A web crawler downloads documents from among a plurality of host computers. The web crawler enqueues document addresses in a data structure called the Frontier. The Frontier generally includes a set of queues, with all document addresses sharing a respective common host component being stored in a respective common one of the queues. Multiple threads substantially concurrently process the document addresses in the queues.

The web crawler includes a set of tools for storing an extensible set of data with each document address (URL) in the Frontier. These tools enable the applications to which the web crawler passes downloaded documents to store a record of information associated with each download, where each record of information includes a set of name/value pairs specified by the applications. The applications also determine how many records of information to retain for each URL, when to delete records of information, and so on.

In another aspect of the present invention, the Frontier includes a set of parallel "priority queues," each associated with a distinct priority level. Queue elements for URL's to be downloaded are assigned a priority level, and then stored in the corresponding priority queue. Queue elements are then distributed from the priority queues to a set of underlying queues in accordance with their relative priorities. The threads then process the queue elements in the underlying queues.

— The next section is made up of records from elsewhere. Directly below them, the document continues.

(* ===== verification/PyStr.v ===== *)
(** * Python strings and paths

    The string methods, number formatting and POSIX path functions the Python
    tools use, on strings of 8-bit characters (the tools' data is ASCII). *)
From S2P Require Import Prelude.
From Stdlib Require Export Ascii.

Declare Scope py_scope.
Delimit Scope py_scope with py.

Fixpoint smap (f : ascii -> ascii) (s : string) : string :=
  match s with
  | EmptyString => EmptyString
  | String c s => String (f c) (smap f s)
  end.

Definition lower_ascii (c : ascii) : ascii :=
  let n := nat_of_ascii c in
  if (65 <=? n)%nat && (n <=? 90)%nat then ascii_of_nat (n + 32) else c.

Definition upper_ascii (c : ascii) : ascii :=
  let n := nat_of_ascii c in
  if (97 <=? n)%nat && (n <=? 122)%nat then ascii_of_nat (n - 32) else c.

(** [s.lower()], [s.upper()]. *)
Definition lower (s : string) : string := smap lower_ascii s.
Definition upper (s : string) : string := smap upper_ascii s.

(** [s.startswith(p)], [s.endswith(p)]. *)
Definition startswith (s p : string) : bool := String.prefix p s.

Fixpoint endswith (s p : string) : bool :=
  String.eqb s p || match s with EmptyString => false | String _ s' => endswith s' p end.

(** [p in s]. *)
Fixpoint contains (s p : string) : bool :=
  String.prefix p s || match s with EmptyString => false | String _ s' => contains s' p end.

Definition has_char (c : ascii) (s : string) : bool := contains s (String c EmptyString).

(** A string is true unless it is empty, an optional one unless it is [None]
    or empty. *)
Definition truthy (s : string) : bool := negb (String.eqb s "").
Definition otruthy (o : option string) : bool := match o with Some s => truthy s | None => false end.

(** [ord(c)] of each character, and the NUL character. *)
Definition ord (c : ascii) : Z := Z.of_nat (nat_of_ascii c).
Definition ords (s : string) : list Z := ord <$> String.list_ascii_of_string s.
Definition nul : ascii := ascii_of_nat 0.

Fixpoint sdrop (n : nat) (s : string) : string :=
  match n, s with
  | O, _ => s
  | S n, String _ s => sdrop n s
  | S _, EmptyString => EmptyString
  end.

(** Everything before the last [n] characters: [s[:-n]] for [0 < n]. *)
Definition cut_end (n : nat) (s : string) : string :=
  String.substring 0 (String.length s - n) s.

(** [sep.join(l)]. *)
Definition join_with (sep : string) (l : list string) : string := String.concat sep l.

(** [s.split(c)]: the parts between the occurrences of [c]. *)
Fixpoint split_at (c : ascii) (s : string) : list string :=
  match s with
  | EmptyString => [EmptyString]
  | String x s' =>
      if Ascii.eqb x c then EmptyString :: split_at c s'
      else match split_at c s' with
           | w :: ws => String x w :: ws
           | [] => [String x EmptyString]
           end
  end.

(** [s.split()]: the words between runs of white space. *)
Definition blank (c : ascii) : bool :=
  let n := nat_of_ascii c in (n =? 32)%nat || ((9 <=? n)%nat && (n <=? 13)%nat).

Definition fields (s : string) : list string :=
  base.filter (fun w => truthy w = true) (split_at " " (smap (fun c => if blank c then " "%char else c) s)).

(** [sorted(d.items())] for a dictionary with string keys: distinct keys decide
    the order, the values are never compared. *)
Definition str_leb (a b : string) : bool :=
  match String.compare a b with Gt => false | _ => true end.

Fixpoint sort_insert {V} (kv : string * V) (l : list (string * V)) : list (string * V) :=
  match l with
  | [] => [kv]
  | kw :: l' => if str_leb kv.1 kw.1 then kv :: l else kw :: sort_insert kv l'
  end.

Definition sorted_items {V} (d : list (string * V)) : list (string * V) := foldr sort_insert [] d.

(** [d[k]] for a dictionary literal (its keys are distinct); [None]: KeyError. *)
Fixpoint getitem {V} (d : list (string * V)) (k : string) : option V :=
  match d with
  | [] => None
  | (k', v) :: d => if String.eqb k k' then Some v else getitem d k
  end.

(** Lookup against membership. *)
Lemma key_in {V} (l : list (string * V)) k v : In (k, v) l -> k ∈ fst <$> l.
Proof. intros H%list_elem_of_In. exact (list_elem_of_fmap_2 fst l (k, v) H). Qed.

Lemma getitem_in {V} (l : list (string * V)) k v : getitem l k = Some v -> In (k, v) l.
Proof.
  induction l as [|[k' v'] l IH]; [done|]. cbn [getitem]. destruct (String.eqb_spec k k') as [->|].
  - intros [= ->]. by left.
  - intros H. right. auto.
Qed.

Lemma getitem_none {V} (l : list (string * V)) k : getitem l k = None -> k ∉ fst <$> l.
Proof.
  induction l as [|[k' v'] l IH]; intros H; [apply not_elem_of_nil|].
  cbn [getitem] in H. destruct (String.eqb_spec k k'); [done|].
  rewrite fmap_cons. apply not_elem_of_cons. auto.
Qed.

Lemma getitem_unique {V} (l : list (string * V)) k v : NoDup (fst <$> l) -> In (k, v) l -> getitem l k = Some v.
Proof.
  induction l as [|[k' v'] l IH]; intros Hn H; [done|]. cbn [getitem]. rewrite fmap_cons in Hn. inversion Hn; subst.
  destruct H as [[= -> ->]|H]; [by rewrite String.eqb_refl|].
  destruct (String.eqb_spec k k') as [->|]; [|auto].
  by apply key_in in H.
Qed.

(** The value of an expression that does not raise. *)
Definition ok {A} (o : option A) : Prop := match o with Some _ => True | None => False end.

Definition the {A} (o : option A) : ok o -> A :=
  match o with Some a => fun _ => a | None => fun H => match H with end end.

(** ** [int(s)]

    Surrounding white space, a sign, digits with single underscores between
    them. *)

Definition digit_value (c : ascii) : option Z :=
  let n := nat_of_ascii c in
  if (48 <=? n)%nat && (n <=? 57)%nat then Some (Z.of_nat n - 48)%Z else None.

(** Digits, single underscores allowed between them. *)
Fixpoint int_digits (acc : Z) (after_digit : bool) (s : string) : option Z :=
  match s with
  | EmptyString => if after_digit then Some acc else None
  | String c s =>
      match digit_value c with
      | Some d => int_digits (10 * acc + d) true s
      | None => if Ascii.eqb c "_" && after_digit then int_digits acc false s else None
      end
  end.

Fixpoint lstrip (s : string) : string :=
  match s with
  | String c s' => if blank c then lstrip s' else s
  | EmptyString => EmptyString
  end.

Fixpoint rstrip (s : string) : string :=
  match s with
  | String c s' =>
      let r := rstrip s' in
      if blank c && String.eqb r "" then EmptyString else String c r
  | EmptyString => EmptyString
  end.

(** [s.strip()]. *)
Definition strip (s : string) : string := lstrip (rstrip s).

Definition newline : string := String (ascii_of_nat 10) EmptyString.

(** [s.split(sep)] for a separator that is not empty; the fuel is the length
    of the string. *)
Fixpoint split_fuel (fuel : nat) (sep s : string) : list string :=
  match fuel, String.index 0 sep s with
  | S fuel, Some i =>
      String.substring 0 i s :: split_fuel fuel sep (sdrop (i + String.length sep) s)
  | _, _ => [s]
  end.

Definition split_on (sep s : string) : list string := split_fuel (S (String.length s)) sep s.
Definition replace (s old new : string) : string := join_with new (split_on old s).

Definition py_int (s : string) : result Z :=
  let o :=
    match lstrip (rstrip s) with
    | String "-" s' => Z.opp <$> int_digits 0 false s'
    | String "+" s' => int_digits 0 false s'
    | s' => int_digits 0 false s'
    end in
  match o with Some z => Ok z | None => Raise ValueError end.

(** ** Numbers *)

Definition digit_char (n : Z) : ascii :=
  if n <? 10 then ascii_of_nat (48 + Z.to_nat n) else ascii_of_nat (87 + Z.to_nat n).

(** The digits of [z] in base [b], at least one, most significant first;
    [fuel] bounds their number. *)
Fixpoint digits_base (fuel : nat) (b z : Z) (acc : string) : string :=
  match fuel with
  | O => acc
  | S fuel =>
      let acc := String (digit_char (z mod b)) acc in
      if z <? b then acc else digits_base fuel b (z / b) acc
  end.

Definition to_base (b z : Z) : string := digits_base (S (Z.to_nat (Z.log2 z))) b z "".

(** [str(z)], [hex(z)]. *)
Definition str_Z (z : Z) : string := if z <? 0 then String.append "-" (to_base 10 (- z)) else to_base 10 z.
Definition hex (z : Z) : string :=
  if z <? 0 then String.append "-0x" (to_base 16 (- z)) else String.append "0x" (to_base 16 z).

Fixpoint zeros (n : nat) : string := match n with O => EmptyString | S n => String "0" (zeros n) end.

(** [{:08x}] of a non-negative number. *)
Definition hex8 (z : Z) : string :=
  let d := to_base 16 z in String.append (zeros (8 - String.length d)) d.

(** ** POSIX paths *)

(** [os.path.join(a, b)]. *)
Definition path_join (a b : string) : string :=
  if startswith b "/" then b
  else if String.eqb a "" || endswith a "/" then String.append a b
  else String.append a (String.append "/" b).

(** Split at the last slash, which stays with the head. *)
Fixpoint split_last_slash (s : string) : string * string :=
  match s with
  | EmptyString => (EmptyString, EmptyString)
  | String c s' =>
      if has_char "/" s' then let (h, t) := split_last_slash s' in (String c h, t)
      else if Ascii.eqb c "/" then (String c EmptyString, s')
      else (EmptyString, String c s')
  end.

Fixpoint rstrip_slash (s : string) : string :=
  match s with
  | EmptyString => EmptyString
  | String c s' =>
      match rstrip_slash s' with
      | EmptyString => if Ascii.eqb c "/" then EmptyString else String c EmptyString
      | r => String c r
      end
  end.

(** [os.path.dirname(p)]: the head without its trailing slashes, unless it is
    all slashes. *)
Definition dirname (p : string) : string :=
  let h := fst (split_last_slash p) in
  let r := rstrip_slash h in
  if String.eqb r "" then h else r.

Notation "a +++ b" := (String.append a b) (at level 60, right associativity) : py_scope.
#[global] Open Scope py_scope.

Lemma append_cons x (a b : string) : String x a +++ b = String x (a +++ b).
Proof. reflexivity. Qed.

Lemma append_assoc (a b c : string) : (a +++ b) +++ c = a +++ (b +++ c).
Proof. induction a as [|x a IH]; [done|]. by rewrite !append_cons, IH. Qed.

Lemma append_nil_r (a : string) : a +++ "" = a.
Proof. induction a as [|x a IH]; [done|]. by rewrite append_cons, IH. Qed.

Lemma lower_append a b : lower (a +++ b) = lower a +++ lower b.
Proof.
  unfold lower. induction a as [|x a IH]; [done|]. rewrite append_cons. cbn [smap].
  by rewrite append_cons, IH.
Qed.

Lemma lower_ascii_idem c : lower_ascii (lower_ascii c) = lower_ascii c.
Proof. destruct c as [[] [] [] [] [] [] [] []]; reflexivity. Qed.

Lemma lower_idem s : lower (lower s) = lower s.
Proof. unfold lower. induction s as [|x s IH]; [done|]. cbn. by rewrite lower_ascii_idem, IH. Qed.

Lemma has_char_cons c x s : has_char c (String x s) = Ascii.eqb c x || has_char c s.
Proof.
  unfold has_char. cbn [contains String.prefix]. destruct (ascii_dec c x) as [->|Hn].
  - rewrite Ascii.eqb_refl. by destruct s.
  - by rewrite (proj2 (Ascii.eqb_neq c x) Hn).
Qed.

Lemma has_char_append c a b : has_char c (a +++ b) = has_char c a || has_char c b.
Proof. induction a as [|x a IH]; [done|]. by rewrite append_cons, !has_char_cons, IH, orb_assoc. Qed.

Lemma prefix_refl s : String.prefix s s = true.
Proof. induction s as [|c s IH]; [done|]. cbn. destruct (ascii_dec c c); [done | congruence]. Qed.

Lemma endswith_refl s : endswith s s = true.
Proof. destruct s; cbn; by rewrite ?String.eqb_refl, ?Ascii.eqb_refl. Qed.

Lemma endswith_append a b : endswith (a +++ b) b = true.
Proof.
  induction a as [|c a IH]; [apply endswith_refl|]. rewrite append_cons. cbn [endswith].
  rewrite IH. apply orb_true_r.
Qed.

Lemma append_inj_l a b c : a +++ b = a +++ c -> b = c.
Proof. induction a as [|x a IH]; [done|]. rewrite !append_cons. by intros [= ?%IH]. Qed.

Lemma split_at_nonempty c s : split_at c s <> [].
Proof. destruct s; simpl; repeat case_match; done. Qed.

Lemma join_split c s : join_with (String c EmptyString) (split_at c s) = s.
Proof.
  unfold join_with. induction s as [|x s IH]; [done|]. simpl.
  destruct (Ascii.eqb_spec x c) as [->|Hx];
    destruct (split_at c s) as [|w ws] eqn:E; try by destruct (split_at_nonempty c s).
  - simpl in *. by rewrite IH.
  - destruct ws; simpl in *; by rewrite <- IH.
Qed.

(** The order of strings. *)
Lemma str_leb_total x y : str_leb x y = true \/ str_leb y x = true.
Proof. exact (String.leb_total x y). Qed.

Lemma str_leb_trans x y z : str_leb x y = true -> str_leb y z = true -> str_leb x z = true.
Proof.
  intros H1 H2. apply Is_true_true. change (String.le x z).
  transitivity y; by apply Is_true_true.
Qed.

Lemma str_leb_antisym x y : str_leb x y = true -> str_leb y x = true -> x = y.
Proof. exact (String.leb_antisym x y). Qed.

Lemma sort_insert_perm {V} (kv : string * V) l : sort_insert kv l ≡ₚ kv :: l.
Proof.
  induction l as [|kw l IH]; [done|]. simpl. destruct (str_leb _ _); [done|].
  rewrite IH. constructor.
Qed.

Lemma sorted_items_perm {V} (d : list (string * V)) : sorted_items d ≡ₚ d.
Proof. induction d as [|kv d IH]; [done|]. simpl. by rewrite sort_insert_perm, IH. Qed.

Lemma the_eq {A} (o : option A) H : o = Some (the o H).
Proof. destruct o; [done | destruct H]. Qed.

Lemma ord_range c : in_width 8 (ord c).
Proof. unfold ord, in_width. pose proof (nat_ascii_bounded c). lia. Qed.

Lemma ords_range s : Forall (in_width 8) (ords s).
Proof. unfold ords. apply Forall_fmap, Forall_true. intros c. apply ord_range. Qed.

Lemma ord_inj c d : ord c = ord d -> c = d.
Proof.
  unfold ord. intros H%Nat2Z.inj. rewrite <- (ascii_nat_embedding c), <- (ascii_nat_embedding d). by f_equal.
Qed.

Lemma length_ords s : length (ords s) = String.length s.
Proof. unfold ords. rewrite length_fmap. induction s; cbn; congruence. Qed.

Lemma list_ascii_append a b :
  String.list_ascii_of_string (a +++ b) = (String.list_ascii_of_string a ++ String.list_ascii_of_string b)%list.
Proof. induction a as [|c a IH]; [done|]. rewrite append_cons. cbn. by rewrite IH. Qed.

Lemma ords_append a b : ords (a +++ b) = (ords a ++ ords b)%list.
Proof. unfold ords. by rewrite list_ascii_append, fmap_app. Qed.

In yet another aspect of the present invention, the web crawler performs a continuous crawl. The URL element for each downloaded document is assigned a priority level and then reinserted into the Frontier, in the priority queue corresponding to the assigned priority level. The priority level is determined as a function of the extensible set of data stored with the queue element. Each queue element for a newly found URL is also assigned a priority level. That priority level is based on the fact that it is a newly found URL and may also be based on properties of the URL itself, or the web page on which the URL was found.

BRIEF DESCRIPTION OF THE DRAWINGS

FIG. 1 is a block diagram of a distributed computer system illustrating an exemplary embodiment of the invention.

FIG. 2 is a block diagram illustrating an first exemplary embodiment of the invention.

FIG. 3 is a block diagram of a queue element stored in the Frontier data structures of the first exemplary embodiment.

FIGS. 4 and 5 are flow charts depicting the first exemplary embodiment of the invention.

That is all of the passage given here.